I‘m here to announce three major developments in the response to the BP oil disaster that continues right now to ravage the beloved gulf coast of the United States of America…
Never again will any company, anyone be allowed to drill in a location where they are incapable of dealing with the potential consequences of that drilling.
When the benefits of drilling accrue to a private company, but the risks of that drilling accrue to we, the American people, whose waters and shoreline are savaged when things go wrong, I, as fake president, stand on the side of the American people and say to the industry, “From this day forward, if you cannot handle the risk, you no longer will take chances with our fate to reap your rewards.”
The second major development I‘m announcing tonight, my fellow Americans, concerns another oil industry assurance we can no longer believe. The industry has long assured us that they were capable of handling spilled oil…
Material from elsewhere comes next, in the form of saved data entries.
(* ===== verification/MicrobenchThms.v ===== *)
(** * Theorems about the read and write benchmark

    The benchmark checks every item it reads.  With a pool that has room for the
    array, and items of a page or more that fit the buffer on the stack, no
    check ever fails, whichever items are drawn and whichever pages are evicted
    and brought back in between. *)

From S2P Require Import Prelude CString Memory SyncUtils Ring Mem5 Mem5Inv Mem5Proofs Mem5Init Mem5Spec.
From S2P Require Import Suvm SuvmInv SuvmProofs SuvmThms Aptr AptrThms LibC LibCThms LibCBlocks.
From S2P Require Import Microbench.

#[local] Opaque EVICT_FUEL CACHE_CAPACITY PAGE_BYTES memsys5Malloc PRIV_INTS.

(** ** The values of an item *)

Lemma uint_int i n j : uint_val i n j = int_val i n j.
Proof. unfold uint_val, int_val, u32, i32. Z.div_mod_to_equations. lia. Qed.

(** What item [i] holds. *)
Definition item_ints (i item_size : Z) : list Z := int_val i item_size <$> seqZ 0 item_size.

Lemma length_item i n : length (item_ints i n) = Z.to_nat n.
Proof. unfold item_ints. by rewrite length_fmap, length_seqZ. Qed.

Lemma lookup_item i n k : (k < Z.to_nat n)%nat → item_ints i n !! k = Some (int_val i n (Z.of_nat k)).
Proof. intros Hk. unfold item_ints. rewrite list_lookup_fmap, lookup_seqZ_lt by lia. done. Qed.

Lemma int_val_i32 i n j : i32 (int_val i n j) = int_val i n j.
Proof. apply i32_i32. Qed.

Lemma item_ints_i32 i n : i32 <$> item_ints i n = item_ints i n.
Proof.
  unfold item_ints. rewrite <- list_fmap_compose. apply list_fmap_ext. intros k x _. apply int_val_i32.
Qed.

(** ** The loops *)

Lemma int_fill_loop_ok {S} n v (t : list Z) (s : S) : ∀ j,
  (j + n ≤ length t)%nat →
  fill_loop n j v t s = Ok (take j t ++ (v <$> seqZ (Z.of_nat j) (Z.of_nat n)) ++ drop (j + n) t, s).
Proof.
  revert t. induction n as [|n IH]; intros t j Hlen; cbn [fill_loop].
  - rewrite Nat.add_0_r. change (v <$> _) with (@nil Z). by rewrite app_nil_l, take_drop.
  - rewrite decide_True by lia. rewrite IH by (rewrite length_insert; lia). do 2 f_equal.
    rewrite (seqZ_cons (Z.of_nat j)) by lia. cbn [fmap list_fmap].
    rewrite (take_S_r _ _ (v (Z.of_nat j))) by (apply list_lookup_insert_eq; lia).
    rewrite take_insert_ge, drop_insert_lt by lia. rewrite <- app_assoc. cbn [app].
    replace (Z.pred (Z.of_nat (Datatypes.S n))) with (Z.of_nat n) by lia.
    replace (Z.succ (Z.of_nat j)) with (Z.of_nat (Datatypes.S j)) by lia.
    by replace (j + Datatypes.S n)%nat with (Datatypes.S j + n)%nat by lia.
Qed.

(** The item's values at the front of an array. *)
Lemma fill_item {S} i n (t : list Z) (s : S) :
  0 ≤ n → (Z.to_nat n ≤ length t)%nat →
  fill_loop (Z.to_nat n) 0 (int_val i n) t s = Ok (item_ints i n ++ drop (Z.to_nat n) t, s).
Proof. intros Hn Hlen. rewrite int_fill_loop_ok by lia. rewrite Z2Nat.id by lia. done. Qed.

Lemma checksum_loop_ok {S} n v (t : list Z) c (s : S) : ∀ j,
  (∀ k, (j ≤ k < j + n)%nat → t !! k = Some (v (Z.of_nat k))) → checksum_loop n j v t c s = Ok (c, s).
Proof.
  induction n as [|n IH]; intros j Ht; cbn [checksum_loop]; [done|].
  rewrite (Ht j) by lia. cbn [defined]. rewrite bind_ret, Z.eqb_refl. apply IH. intros k Hk. apply Ht. lia.
Qed.

Lemma sanity_loop_ok {S} n v (t : list Z) (s : S) : ∀ j,
  (∀ k, (j ≤ k < j + n)%nat → t !! k = Some (v (Z.of_nat k))) → sanity_loop n j v t s = Ok (tt, s).
Proof.
  induction n as [|n IH]; intros j Ht; cbn [sanity_loop]; [done|].
  rewrite (Ht j) by lia. cbn [defined]. rewrite bind_ret, bind_assert by apply Z.eqb_refl.
  apply IH. intros k Hk. apply Ht. lia.
Qed.

Lemma fill_loop_ext {S} n v w t (s : S) j : (∀ x, v x = w x) → fill_loop n j v t s = fill_loop n j w t s.
Proof.
  intros H. revert t j. induction n as [|n IH]; intros t j; cbn [fill_loop]; [done|].
  case_decide; [|done]. rewrite H. apply IH.
Qed.

Lemma fill_item_u {S} i n (t : list Z) (s : S) :
  0 ≤ n → (Z.to_nat n ≤ length t)%nat →
  fill_loop (Z.to_nat n) 0 (uint_val i n) t s = Ok (item_ints i n ++ drop (Z.to_nat n) t, s).
Proof. rewrite (fill_loop_ext _ _ (int_val i n)) by apply uint_int. apply fill_item. Qed.

(** The item as read back, at the front of an array. *)
Lemma item_front i n t k :
  (k < Z.to_nat n)%nat → (item_ints i n ++ t) !! k = Some (uint_val i n (Z.of_nat k)).
Proof.
  intros Hk. rewrite lookup_app_l by (rewrite length_item; lia). by rewrite lookup_item, uint_int.
Qed.

Lemma pick_ok r n b :
  0 < n < 2 ^ 31 → ∃ i, pick r n b = Ok (i, b) ∧ 0 ≤ i < n.
Proof.
  intros Hn. unfold pick. rewrite u32_id by lia. rewrite (proj2 (Z.eqb_neq _ _)) by lia.
  exists (u32 r mod n). split; [done|]. apply Z.mod_pos_bound. lia.
Qed.

(** ** In ordinary memory *)

Definition items (arr_size item_size : Z) : list (list Z) :=
  (λ i, item_ints i item_size) <$> seqZ 0 arr_size.

Lemma regular_alloc_ok n i item_size malloc t b :
  (∀ k, malloc k = true) → 0 ≤ item_size → length t = Z.to_nat item_size →
  regular_alloc_loop n i item_size malloc t b =
    Ok (tt, set_regs (g_reg_arr b ++ ((λ i, item_ints i item_size) <$> seqZ i (Z.of_nat n))) b).
Proof.
  intros Hm Hi Ht. revert i b. induction n as [|n IH]; intros i b; cbn [regular_alloc_loop].
  - cbn. rewrite app_nil_r. by destruct b.
  - rewrite bind_assert by done. erewrite bind_Ok by (apply fill_item; lia). rewrite bind_modify, IH.
    rewrite drop_ge, app_nil_r by lia. rewrite (seqZ_cons i) by lia. cbn [fmap list_fmap g_reg_arr set_regs].
    rewrite <- app_assoc. replace (Z.pred (Z.of_nat (S n))) with (Z.of_nat n) by lia. done.
Qed.

Lemma lookup_items arr_size item_size i :
  0 ≤ i < arr_size → items arr_size item_size !! Z.to_nat i = Some (item_ints i item_size).
Proof.
  intros Hi. unfold items. rewrite list_lookup_fmap, lookup_seqZ_lt by lia. simpl. do 2 f_equal. lia.
Qed.

(** A run keeps what each step keeps, and counts the steps. *)
Lemma bench_loop_ok (I : bench → Prop) step :
  (∀ r b, I b → ∃ b', step r b = Ok (tt, b') ∧ I b' ∧ timestamp b' = i64 (timestamp b + 1)) →
  ∀ n x rand b, I b →
  ∃ b', bench_loop step n x rand b = Ok (tt, b') ∧ I b' ∧
    i64 (timestamp b') = i64 (timestamp b + Z.of_nat n).
Proof.
  intros Hstep n. induction n as [|n IH]; intros x rand b Hb; cbn [bench_loop].
  - exists b. split; [done|]. split; [done|]. f_equal. lia.
  - destruct (Hstep (rand x) b Hb) as (b1 & Hrun1 & Hb1 & Ht1). rewrite (bind_Ok _ _ _ _ _ Hrun1).
    destruct (IH (S x) rand b1 Hb1) as (b2 & Hrun2 & Hb2 & Ht2). exists b2. split; [done|]. split; [done|].
    rewrite Ht2, Ht1. unfold i64. Z.div_mod_to_equations. lia.
Qed.

Lemma move_ints_ok dst src n b :
  0 ≤ n → (Z.to_nat n ≤ length dst)%nat → (Z.to_nat n ≤ length src)%nat →
  move_ints dst src n b = Ok (take (Z.to_nat n) src ++ drop (Z.to_nat n) dst, b).
Proof. intros H1 H2 H3. unfold move_ints. by rewrite decide_True. Qed.

Lemma regular_step_ok arr_size item_size test_read test_write r priv b :
  0 < arr_size < 2 ^ 31 → 0 ≤ item_size → (Z.to_nat item_size ≤ length priv)%nat →
  g_reg_arr b = items arr_size item_size →
  memset_regular_step arr_size item_size test_read test_write r priv b = Ok (tt, tick b).
Proof.
  intros Ha Hi Hp Hb. unfold memset_regular_step. destruct (pick_ok r arr_size b Ha) as (i & Hpick & Hir).
  rewrite (bind_Ok _ _ _ _ _ Hpick), bind_gets, Hb, lookup_items by done. cbn [defined]. rewrite bind_ret.
  pose proof (length_item i item_size) as Hlen. set (n := Z.to_nat item_size) in *.
  erewrite (bind_Ok _ _ b ((if test_read =? 0 then priv else item_ints i item_size ++ drop n priv), 0) b).
  2: { destruct (test_read =? 0); [done|]. rewrite (bind_Ok _ _ _ _ _ (move_ints_ok priv (item_ints i item_size) item_size b Hi Hp ltac:(lia))).
    rewrite take_ge by lia. erewrite bind_Ok; [done|]. apply checksum_loop_ok. intros k Hk.
    apply item_front. lia. }
  cbn [fst snd]. erewrite (bind_Ok _ _ b tt b).
  { by rewrite bind_assert. }
  destruct (test_write =? 0); [done|].
  assert (∃ w, (if test_read =? 0 then priv else item_ints i item_size ++ drop n priv) = w ∧ (n ≤ length w)%nat) as (w & -> & Hw).
  { eexists. split; [done|]. destruct (test_read =? 0); [done|]. rewrite length_app. lia. }
  rewrite (bind_Ok _ _ _ _ _ (fill_item_u i item_size w b Hi Hw)).
  erewrite bind_Ok by (apply move_ints_ok; rewrite ?length_app, ?length_item; lia).
  rewrite take_app_le, take_ge, drop_ge, app_nil_r by (rewrite ?length_item; lia).
  unfold modify. do 2 f_equal. rewrite Hb, list_insert_id by (by apply lookup_items). rewrite <- Hb. by destruct b.
Qed.

(** The array in ordinary memory. *)
Definition regular_ok (arr_size item_size : Z) (b : bench) : Prop := g_reg_arr b = items arr_size item_size.

(** [preprocess_memset_regular] where [malloc] succeeds, and any number of runs
    of [memset_regular]: the checksum is always 0. *)
Theorem regular_benchmark_sane b malloc arr_size item_size test_read test_write avg_times rand priv :
  (∀ k, malloc k = true) → 0 < arr_size < 2 ^ 31 → 0 ≤ item_size → (Z.to_nat item_size ≤ length priv)%nat →
  ∃ b1 b2, ecall_preprocess_reg true malloc item_size arr_size b = Ok (0, b1) ∧
    ecall_process_reg item_size arr_size test_read test_write avg_times rand priv b1 = Ok (g_acc b2, b2) ∧
    regular_ok arr_size item_size b2 ∧
    i64 (timestamp b2) = i64 (timestamp b + Z.of_nat (Z.to_nat avg_times)).
Proof.
  intros Hm Ha Hi Hp. set (b1 := set_regs (items arr_size item_size) b).
  destruct (bench_loop_ok (regular_ok arr_size item_size)
    (λ r, memset_regular_step arr_size item_size test_read test_write r priv)) with
    (n := Z.to_nat avg_times) (x := 0%nat) (rand := rand) (b := b1) as (b2 & Hrun & Hb2 & Ht).
  - intros r b0 Hb0. exists (tick b0). split; [by apply regular_step_ok|]. by split.
  - done.
  - exists b1, b2. split; [|split; [|by split]].
    + unfold ecall_preprocess_reg, preprocess_memset_regular. rewrite bind_assert, bind_modify by done.
      erewrite bind_Ok by (apply regular_alloc_ok; [done|done|apply length_replicate]).
      unfold b1, items. rewrite Z2Nat.id by lia. done.
    + unfold ecall_process_reg, memset_regular. by rewrite (bind_Ok _ _ _ _ _ Hrun).
Qed.

(** ** Behind the paging layer *)

Lemma on_lib_run {A B} (m : M suvm A) (f : A → M bench B) b a s :
  m (lib b) = Ok (a, s) → (on_lib m ≫= f) b = f a (set_lib b s).
Proof. apply (bind_zoom lib (λ s b, set_lib b s)). Qed.

Lemma on_lib_cps {A B} (m : M suvm A) (f : A → M bench B) b a s :
  (∀ B (g : A → M suvm B), (m ≫= g) (lib b) = g a s) → (on_lib m ≫= f) b = f a (set_lib b s).
Proof.
  intros H. apply on_lib_run. rewrite <- (H A (λ a s, Ok (a, s))). unfold mbind, M_bind.
  by destruct (m (lib b)) as [[]|].
Qed.

(** Copying out of the front of a longer buffer. *)
Lemma reg_take_front {S} b m i n (s : S) r : reg_take (take m b) i n s = Ok r → reg_take b i n s = Ok r.
Proof.
  unfold reg_take. rewrite length_take. case_decide; [|done]. rewrite decide_True by lia.
  rewrite <- (take_drop m b) at 2. by rewrite drop_app_le, take_app_le by (rewrite ?length_drop, ?length_take; lia).
Qed.

Lemma memmove_aptr_front `{Sgx} fuel : ∀ N ctr b m p s r,
  memmove_aptr_loop fuel N ctr (take m b) p s = Ok r → memmove_aptr_loop fuel N ctr b p s = Ok r.
Proof.
  induction fuel as [|fuel IH]; intros N ctr b m p s r; cbn [memmove_aptr_loop]; [done|].
  destruct (0 <? ctr); [|done]. destruct r as [q s'].
  intros (x & s1 & Hrun1 & Hrest)%bind_Ok_inv. rewrite (bind_Ok _ _ _ _ _ Hrun1). cbv zeta in *.
  destruct (_ <? ctr); apply bind_Ok_inv in Hrest as (l & s2 & Ht & Hrest);
    rewrite (bind_Ok _ _ _ _ _ (reg_take_front _ _ _ _ _ _ Ht));
    apply bind_Ok_inv in Hrest as (u & s3 & Hst & Hrest); rewrite (bind_Ok _ _ _ _ _ Hst);
    by eapply IH.
Qed.

Lemma memcpy_front `{Sgx} p b n s r :
  memmove_aptr_reg p (take n b) (Z.of_nat n) s = Ok (tt, r) → memcpy_aptr_reg p b (Z.of_nat n) s = Ok (tt, r).
Proof.
  unfold memcpy_aptr_reg, memmove_aptr_reg. cbv zeta. intros (q & s1 & Hrun & Hrest)%bind_Ok_inv.
  by rewrite (bind_Ok _ _ _ _ _ (memmove_aptr_front _ _ _ _ _ _ _ _ Hrun)).
Qed.

(** ** Items as bytes *)

Definition item_bytes (i item_size : Z) : list Z := bytes_of_ints (item_ints i item_size).

Lemma length_item_bytes i n : 0 ≤ n → Z.of_nat (length (item_bytes i n)) = 4 * n.
Proof. intros Hn. unfold item_bytes. rewrite length_bytes_of_ints, length_item. lia. Qed.

Lemma bytes_of_ints_app l1 l2 : bytes_of_ints (l1 ++ l2) = bytes_of_ints l1 ++ bytes_of_ints l2.
Proof. induction l1 as [|v l1 IH]; [done|]. cbn [app bytes_of_ints]. by rewrite IH. Qed.

Lemma ints_bytes_app l r : ints_of_bytes (bytes_of_ints l ++ r) = (i32 <$> l) ++ ints_of_bytes r.
Proof.
  induction l as [|v l IH]; [done|]. cbn [bytes_of_ints bytes_of_int app ints_of_bytes fmap list_fmap].
  by rewrite int_bytes, IH.
Qed.

Section aptr.
Context `{HS : Sgx, HL : !SgxLaws}.

(** Writing an item one [int] at a time. An [int] never straddles two pages. *)
Lemma item_loop_ok `{HB : PoolBase} n v : ∀ s C V L p o P j,
  suvm_ok s C V (option_list o ++ L) → cursor C p o P → hint_write (m_aptr p) = true →
  range_in_pool s P (4 * Z.of_nat n) → (4 | P) → room_for 1 s L →
  ∃ s' C' V' p' o' P', item_loop n j v p s = Ok (p', s') ∧
    suvm_ok s' C' V' (option_list o' ++ L) ∧ cursor C' p' o' P' ∧
    written V V' P (bytes_of_ints (v <$> seqZ j (Z.of_nat n))) ∧ same_static s s' ∧ (n = 0%nat → V' = V).
Proof.
  induction n as [|n IH]; intros s C V L p o P j Hok Hc Hh Hr H4 Hroom; cbn [item_loop].
  - exists s, C, V, p, o, P. do 3 (split; [done|]). split; [apply written_refl|done].
  - pose proof (range_small s C V _ P _ Hok Hr) as Hsmall. destruct H4 as [w ->].
    destruct (step_write s C V L p o (w * 4) Hok Hc Hh) as (s1 & C1 & p1 & addr & Hrun1 & Hs1 & Hh1 & Hst1 & Hwrite);
      [apply (range_sub s (w * 4) _ 0 1) in Hr; [by rewrite Z.add_0_r in Hr|lia|lia]|done|].
    assert ((w * 4) `mod` PAGE_SIZE + 4 ≤ PAGE_SIZE) as Hfit.
    { unfold PAGE_SIZE. Z.div_mod_to_equations. lia. }
    destruct (Hwrite (bytes_of_int (v j)) Hfit) as (s2 & V2 & Hstore & Hok2 & Hw2 & Hst2).
    rewrite (bind_Ok _ _ _ _ _ Hrun1), (bind_Ok _ _ _ _ _ Hstore). cbn [fst snd].
    change (on_aptr (λ a, MOVE_APTR a 4) p1) with (move_by 4 p1).
    destruct Hr as (Hr0 & Hr1 & Hr2).
    destruct (IH s2 C1 V2 L (move_by 4 p1) (Some ((w * 4) `div` PAGE_SIZE)) (w * 4 + 4) (j + 1))
      as (s3 & C3 & V3 & p3 & o3 & P3 & Hrun3 & Hok3 & Hc3 & Hw3 & Hst3 & Hn3).
    + exact Hok2.
    + apply settled_move; [done|lia|lia|unfold PAGE_SIZE; lia].
    + done.
    + apply (range_static s); [by eapply same_static_trans|]. apply (range_sub s (w * 4) (4 * Z.of_nat (S n)) 4); [done|lia|lia].
    + exists (w + 1). lia.
    + done.
    + exists s3, C3, V3, p3, o3, P3. split; [exact Hrun3|]. split; [done|]. split; [done|].
      split; [|split; [by do 2 (eapply same_static_trans; [done|])|done]].
      rewrite (seqZ_cons j) by lia. cbn [fmap list_fmap bytes_of_ints].
      replace (Z.pred (Z.of_nat (S n))) with (Z.of_nat n) by lia. eapply written_app; [|exact Hw2|exact Hw3].
      destruct n as [|n]; [right; right; by apply Hn3|right; left]. rewrite (seqZ_cons (Z.succ j)) by lia. done.
Qed.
The same low-tech ineffective equipment and techniques are being used to respond to this oil disaster today that were used in the 1960s and ‘70s to respond to spills back then.
That‘s because the industry has not invested in any new containment and cleanup technology in all of these decades, because they haven‘t cared too much about it as an issue and it shows. It shows both in the inept technology that we have to deploy, to contain, to clean up a spill like this.
And it also shows in the lackadaisical, uncoordinated, unprofessional way this inept technology has been deployed by BP. Beaches have been fouled. Wetlands have been destroyed. Wildlife has been killed that should have been saved. Pensacola Bay in Florida, if properly boomed, should never have been breached by oil. Perdido Pass of Orange Beach, Alabama should never have been breached by oil. Queen Bess Island, the pelican nesting ground and Barataria Bay in Louisiana – Barataria Bay itself – none of these areas should have been breached by oil even given the sad state of existing technology to stop it. But the fact that those areas were breached is BP‘s human error.
And tonight, as fake president, I‘m announcing a new federal command specifically for containment and cleanup of oil that has already entered the Gulf of Mexico with priority of protecting shoreline that can still be saved, shoreline that is vulnerable to all that has not yet been hit.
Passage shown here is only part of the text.